Previous studies have reported that elasticity is strongly correlated with central venous pressure in patients with acute decompensated HF.25-27 The liver is enveloped by a non-elastic capsule. Increased central venous pressure causes an enlarged and firm liver. Because elasticity reflects the tissue hardness, high value of elasticity is reasonable in the acute phase of HF. In the present study, elasticity was correlated with RA pressure, but the correlation was weak. As the reason, we consider that elasticity was measured at the time of outpatient clinic or at discharge from HF treatment, which was the chronic phase of HF. Elasticity is reflective of central venous pressure and HF-induced liver fibrosis.29-31 In the chronic phase of HF, elasticity may be more strongly affected by liver fibrosis complicated by long-standing HF.

Clinical implications

Because liver dysfunction is a prognostic factor in patients with HF, it is important to diagnose early liver damage and the degree of liver dysfunction in clinical practice. SWE is a simple, objective, and non-invasive modality to assess liver function. The present study suggests that SWE can evaluate liver dysfunction from early stage to advanced stage of HF. Furthermore, SWE can become a novel technique with which to differentiate the stage of HF. Especially, dispersion slope may be effective for identifying Stage B. Because transition from Stage B to Stage C portends an increase in mortality risk,32 the determination of Stage B is important for the prevention of HF.33 In the clinical setting, SWE can provide information for the progression of HF and may be effective for establishing therapeutic strategies of HF. Furthermore, SWE may be useful to judge the effects of HF therapies.

Study limitations

There are several limitations in the present study.
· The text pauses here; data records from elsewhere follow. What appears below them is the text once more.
(** * The slot scheduling model and the ownership-based permission
    predicates of [vbb_backend.program.models]

    The development follows [src/vbb_backend/program/models.py].  Database
    tables are finite maps from primary key to row, model methods that touch
    the database are computations in a small state-and-exception monad, and
    Python exceptions are values of the type [Exception]. *)

From stdpp Require Import base gmap strings list fin_maps.
From Stdlib Require Import ZArith.

Local Open Scope Z_scope.

(** ** Python's [datetime] values, as far as the models use them *)

Module PyDatetime.

Record date := mkdate { year : Z; month : Z; day : Z }.

Record datetime := mkdatetime {
  dt_date : date;
  hour : Z;
  minute : Z;
  second : Z;
  microsecond : Z }.

#[global] Instance date_eq_dec : EqDecision date.
Proof. solve_decision. Defined.

#[global] Instance datetime_eq_dec : EqDecision datetime.
Proof. solve_decision. Defined.

(** [datetime._is_leap] *)
Definition _is_leap (y : Z) : bool :=
  (y mod 4 =? 0) && (negb (y mod 100 =? 0) || (y mod 400 =? 0)).

(** [datetime._days_before_year]: days before January 1st of [y]. *)
Definition _days_before_year (y : Z) : Z :=
  let y1 := y - 1 in
  y1 * 365 + y1 / 4 - y1 / 100 + y1 / 400.

(** The table [_DAYS_BEFORE_MONTH], indexed by the months 1 to 12; its
    entry at index 0 is the placeholder -1. *)
Definition _DAYS_BEFORE_MONTH (m : Z) : Z :=
  match m with
  | 1 => 0 | 2 => 31 | 3 => 59 | 4 => 90 | 5 => 120 | 6 => 151
  | 7 => 181 | 8 => 212 | 9 => 243 | 10 => 273 | 11 => 304 | 12 => 334
  | _ => -1
  end.

(** [datetime._days_before_month] *)
Definition _days_before_month (y m : Z) : Z :=
  _DAYS_BEFORE_MONTH m + (if (2 <? m) && _is_leap y then 1 else 0).

(** [datetime._ymd2ord] and [date.toordinal] *)
Definition _ymd2ord (y m d : Z) : Z :=
  _days_before_year y + _days_before_month y m + d.

Definition toordinal (d : date) : Z := _ymd2ord (year d) (month d) (day d).

(** [date.weekday]: Monday is 0, Sunday is 6. *)
Definition weekday (d : date) : Z := (toordinal d + 6) mod 7.

(** Lexicographic comparison of two component lists, as Python compares
    the tuples [(year, month, day, hour, minute, second, microsecond)]. *)
Fixpoint cmp_components (xs ys : list Z) : comparison :=
  match xs, ys with
  | [], [] => Eq
  | [], _ :: _ => Lt
  | _ :: _, [] => Gt
  | x :: xs', y :: ys' =>
      match x ?= y with
      | Eq => cmp_components xs' ys'
      | c => c
      end
  end.

Definition components (t : datetime) : list Z :=
  [year (dt_date t); month (dt_date t); day (dt_date t);
   hour t; minute t; second t; microsecond t].

(** [datetime._cmp] *)
Definition _cmp (a b : datetime) : comparison :=
  cmp_components (components a) (components b).

(** [a < b] and [a > b] on datetimes, which is also what the lookups
    [__lt] and [__gt] of a queryset compare. *)
Definition dt_lt (a b : datetime) : bool :=
  match _cmp a b with Lt => true | _ => false end.

Definition dt_gt (a b : datetime) : bool :=
  match _cmp a b with Gt => true | _ => false end.

(** [datetime.fromisoformat] on a string of the shape
    [YYYY-MM-DD HH:MM:SS], given already split into its numbers. *)
Definition at_ (y mo d h mi : Z) : datetime :=
  mkdatetime (mkdate y mo d) h mi 0 0.

End PyDatetime.

Import PyDatetime.

(** ** Exceptions and the two monads of the model *)

(** The exceptions that the modelled code can raise: the REST framework's
    [ValidationError] carrying a one-entry detail dictionary, Python's
    [AttributeError] and [KeyError], and Django's [DoesNotExist],
    [MultipleObjectsReturned] and [ProtectedError]. *)
Inductive Exception :=
  | ValidationError (key message : string)
  | AttributeError (attribute : string)
  | KeyError (key : string)
  | DoesNotExist
  | MultipleObjectsReturned
  | ProtectedError.

#[global] Instance Exception_eq_dec : EqDecision Exception.
Proof. solve_decision. Defined.

(** A computation that only reads: it returns a value or raises. *)
Definition Result (A : Type) : Type := Exception + A.

#[global] Instance Result_ret : MRet Result := λ A x, inr x.
#[global] Instance Result_bind : MBind Result := λ A B f m,
  match m with
  | inl e => inl e
  | inr x => f x
  end.
#[global] Instance Result_throw : MThrow Exception Result := λ A e, inl e.

(** ** The rows of the tables *)

(** A user of [users.User], reduced to what the permission checks read. *)
Record User := mkUser {
  user_pk : Z;
  user_is_superuser : bool }.

(** [request.user] is an authenticated [User] or Django's [AnonymousUser]. *)
Inductive RequestUser :=
  | AnonymousUser
  | Authenticated (u : User).

(** [request.user.is_superuser]; [AnonymousUser.is_superuser] is [False]. *)
Definition is_superuser (u : RequestUser) : bool :=
  match u with
  | AnonymousUser => false
  | Authenticated u => user_is_superuser u
  end.

(** [request.user == director] where [director] is the value of a nullable
    foreign key to [users.User].  Model instances are equal when their
    primary keys are; nothing equals [None], and an [AnonymousUser] equals no
    [User]. *)
Definition user_eq (u : RequestUser) (director : option Z) : bool :=
  match u, director with
  | Authenticated u, Some d => bool_decide (user_pk u = d)
  | _, _ => false
  end.

(** A request, reduced to [request.user] and
    [request.parser_context["kwargs"]].  The keyword arguments that are
    present hold well-formed identifiers, given as numbers; an identifier
    that does not parse is not part of this model. *)
Record Request := mkRequest {
  user : RequestUser;
  parser_kwargs : gmap string Z }.

(** [Program]; [external_id] is inherited from [BaseUUIDModel]. *)
Record Program := mkProgram {
  program_external_id : Z;
  program_name : string;
  time_zone : string;
  calendar_id : option string;
  whatsapp_group : option string;
  announcements_group : option string;
  collaboration_group : option string;
  program_director : option Z;
  village_info_link : option string;
  default_language : string }.

(** [Computer]; the foreign key [program] is not nullable. *)
Record Computer := mkComputer {
  computer_external_id : Z;
  computer_program : Z;
  computer_number : option Z;
  computer_email : option string;
  room_id : option string }.

(** [School]; the coordinates are [DecimalField]s with six decimal places,
    kept here in millionths of a degree. *)
Record School := mkSchool {
  school_external_id : Z;
  school_name : string;
  school_program : option Z;
  longitude : Z;
  latitude : Z }.

(** [StudentSlotAssociation]: both foreign keys are nullable. *)
Record StudentSlotAssociation := mkAssociation {
  student : option Z;
  slot : option Z }.

(** [Slot]; [slot_pk] is [None] for an object that was never saved, and so
    is [start_date], which every [save] sets. *)
Record Slot := mkSlot {
  slot_pk : option Z;
  computer : option Z;
  language : string;
  schedule_start : datetime;
  schedule_end : datetime;
  start_date : option date;
  end_date : option date;
  event_id : option string;
  hangouts_link : option string;
  max_students : Z;
  assigned_students : Z;
  is_mentor_assigned : bool;
  is_student_assigned : bool }.

#[global] Instance Slot_eq_dec : EqDecision Slot.
Proof. solve_decision. Defined.

(** [Slot.DEAFULT_INIT_DATE], the first Monday of the year 2000. *)
Definition DEAFULT_INIT_DATE : datetime := at_ 2000 1 3 0 0.

Definition set_slot_pk (k : Z) (s : Slot) : Slot :=
  mkSlot (Some k) (computer s) (language s) (schedule_start s)
    (schedule_end s) (start_date s) (end_date s) (event_id s)
    (hangouts_link s) (max_students s) (assigned_students s)
    (is_mentor_assigned s) (is_student_assigned s).

Definition set_start_date (d : date) (s : Slot) : Slot :=
  mkSlot (slot_pk s) (computer s) (language s) (schedule_start s)
    (schedule_end s) (Some d) (end_date s) (event_id s)
    (hangouts_link s) (max_students s) (assigned_students s)
    (is_mentor_assigned s) (is_student_assigned s).

Definition set_computer (c : option Z) (s : Slot) : Slot :=
  mkSlot (slot_pk s) c (language s) (schedule_start s)
    (schedule_end s) (start_date s) (end_date s) (event_id s)
    (hangouts_link s) (max_students s) (assigned_students s)
    (is_mentor_assigned s) (is_student_assigned s).

(** [Slot(computer=..., language=..., schedule_start=..., schedule_end=...)]:
    a new object, every other field at its declared default
    ([max_students] 1, [assigned_students] 0, both flags [False]). *)
Definition new_Slot (c : option Z) (lang : string) (t0 t1 : datetime) : Slot :=
  mkSlot None c lang t0 t1 None None None None 1 0 false false.

(** ** The database *)

(** Tables map primary keys to rows; [slot_seq] is the next primary key
    that the database hands out for a [Slot]. *)
Record DB := mkDB {
  programs : gmap Z Program;
  computers : gmap Z Computer;
  slots : gmap Z Slot;
  associations : gmap Z StudentSlotAssociation;
  slot_seq : Z }.

Definition empty_DB : DB := mkDB ∅ ∅ ∅ ∅ 1.

Definition set_slots (m : gmap Z Slot) (q : Z) (db : DB) : DB :=
  mkDB (programs db) (computers db) m (associations db) q.

Definition set_computers (m : gmap Z Computer) (db : DB) : DB :=
  mkDB (programs db) m (slots db) (associations db) (slot_seq db).

Definition set_associations (m : gmap Z StudentSlotAssociation) (db : DB) : DB :=
  mkDB (programs db) (computers db) (slots db) m (slot_seq db).

(** A computation that may read and write the database, and may raise. *)
Definition M (A : Type) : Type := DB → Result A * DB.

#[global] Instance M_ret : MRet M := λ A x db, (inr x, db).
#[global] Instance M_bind : MBind M := λ A B f m db,
  match m db with
  | (inl e, db') => (inl e, db')
  | (inr x, db') => f x db'
  end.
#[global] Instance M_throw : MThrow Exception M := λ A e db, (inl e, db).

Definition get_db : M DB := λ db, (inr db, db).
Definition put_db (db' : DB) : M unit := λ _, (inr tt, db').

(** The rows of a table, as a queryset iterates over them. *)
Definition rows {A} (t : gmap Z A) : list A := (map_to_list t).*2.

(** ** [Slot.save] *)

(** The three lookups of the queryset in [Slot.save]:
    [computer=self.computer], [schedule_end__gt=self.schedule_start] and
    [schedule_start__lt=self.schedule_end].  An exact lookup against [None]
    is an [IS NULL] test, so a slot without a computer is compared with the
    other slots without a computer. *)
Definition conflict_lookup (self row : Slot) : bool :=
  bool_decide (computer row = computer self)
  && dt_gt (schedule_end row) (schedule_start self)
  && dt_lt (schedule_start row) (schedule_end self).

(** [Slot.objects.filter(...).exists()] *)
Definition Slot_objects_exists (p : Slot → bool) : M bool :=
  db ← get_db; mret (existsb p (rows (slots db))).

(** [models.Model.save] on a [Slot]: [start_date] is [auto_now], so it is
    set to today's date; an object without a primary key is inserted under
    the next key of the sequence, an object with one replaces the row of
    that key or is inserted under it.  The row is taken to be one that the
    database accepts: the errors that a database raises for other rows (a
    computer that is not stored, an integer out of the column's range) are
    not part of this model. *)
Definition Model_save (today : date) (self : Slot) : M Slot :=
  db ← get_db;
  let self := set_start_date today self in
  match slot_pk self with
  | None =>
      let k := slot_seq db in
      let self := set_slot_pk k self in
      _ ← put_db (set_slots (<[k := self]> (slots db)) (k + 1) db);
      mret self
  | Some k =>
      _ ← put_db (set_slots (<[k := self]> (slots db))
                    (Z.max (slot_seq db) (k + 1)) db);
      mret self
  end.

(** [Slot.save]: the conflict query, then the inherited [save]. *)
Definition Slot_save (today : date) (self : Slot) : M Slot :=
  found ← Slot_objects_exists (conflict_lookup self);
  if (found : bool)
  then mthrow (ValidationError "schedule" "Conflict Found")
  else Model_save today self.

(** ** Deletion and the [on_delete] rules of the foreign keys *)

Inductive OnDelete := CASCADE | PROTECT | SET_NULL.

(** [Slot.computer] is declared with [on_delete=models.PROTECT], and
    [StudentSlotAssociation.slot] with [on_delete=models.SET_NULL]. *)
Definition Slot_computer_on_delete : OnDelete := PROTECT.
Definition StudentSlotAssociation_slot_on_delete : OnDelete := SET_NULL.

Definition set_association_slot (v : option Z) (a : StudentSlotAssociation)
  : StudentSlotAssociation := mkAssociation (student a) v.

(** What deleting the row [k] does to a table of rows that refer to it
    through the foreign key [fk] (written back by [set_fk]), by the rule of
    that key: [None] when the deletion is refused. *)
Definition on_delete_apply {A} (rule : OnDelete) (fk : A → option Z)
    (set_fk : option Z → A → A) (k : Z) (t : gmap Z A) : option (gmap Z A) :=
  match rule with
  | CASCADE => Some (filter (λ kv, fk kv.2 ≠ Some k) t)
  | SET_NULL =>
      Some ((λ r, if decide (fk r = Some k) then set_fk None r else r) <$> t)
  | PROTECT =>
      if existsb (λ r, bool_decide (fk r = Some k)) (rows t)
      then None else Some t
  end.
First, the number of patients was relatively small for assessment of the usefulness of SWE in patients with HF. The number of patients with each stage of HF was different. Larger studies are required to confirm our findings. Second, cardiac catheterization was not performed in all patients. Third, this study excluded patients with liver disease, but this might have been insufficient. Liver biopsy was not performed for ethical reasons. SWE measurements might be affected by liver disease. Finally, the relationships between SWE parameters and histological findings were not assessed.

Conclusions

Elasticity of shear wave was remarkably elevated in Stage D, whereas dispersion slope of shear wave was gradually increased from Stage A to Stage D. An elevation of dispersion slope occurred prior to the appearance of liver function tests abnormalities. Assessment of dispersion slope may be able to detect early liver damage in patients with HF. The combination of elasticity and dispersion slope has the potential to clarify the progression of liver dysfunction. SWE may be valuable for therapeutic management in patients with HF.

Conflict of interest

None declared.

Funding

This paper was written with no external funding.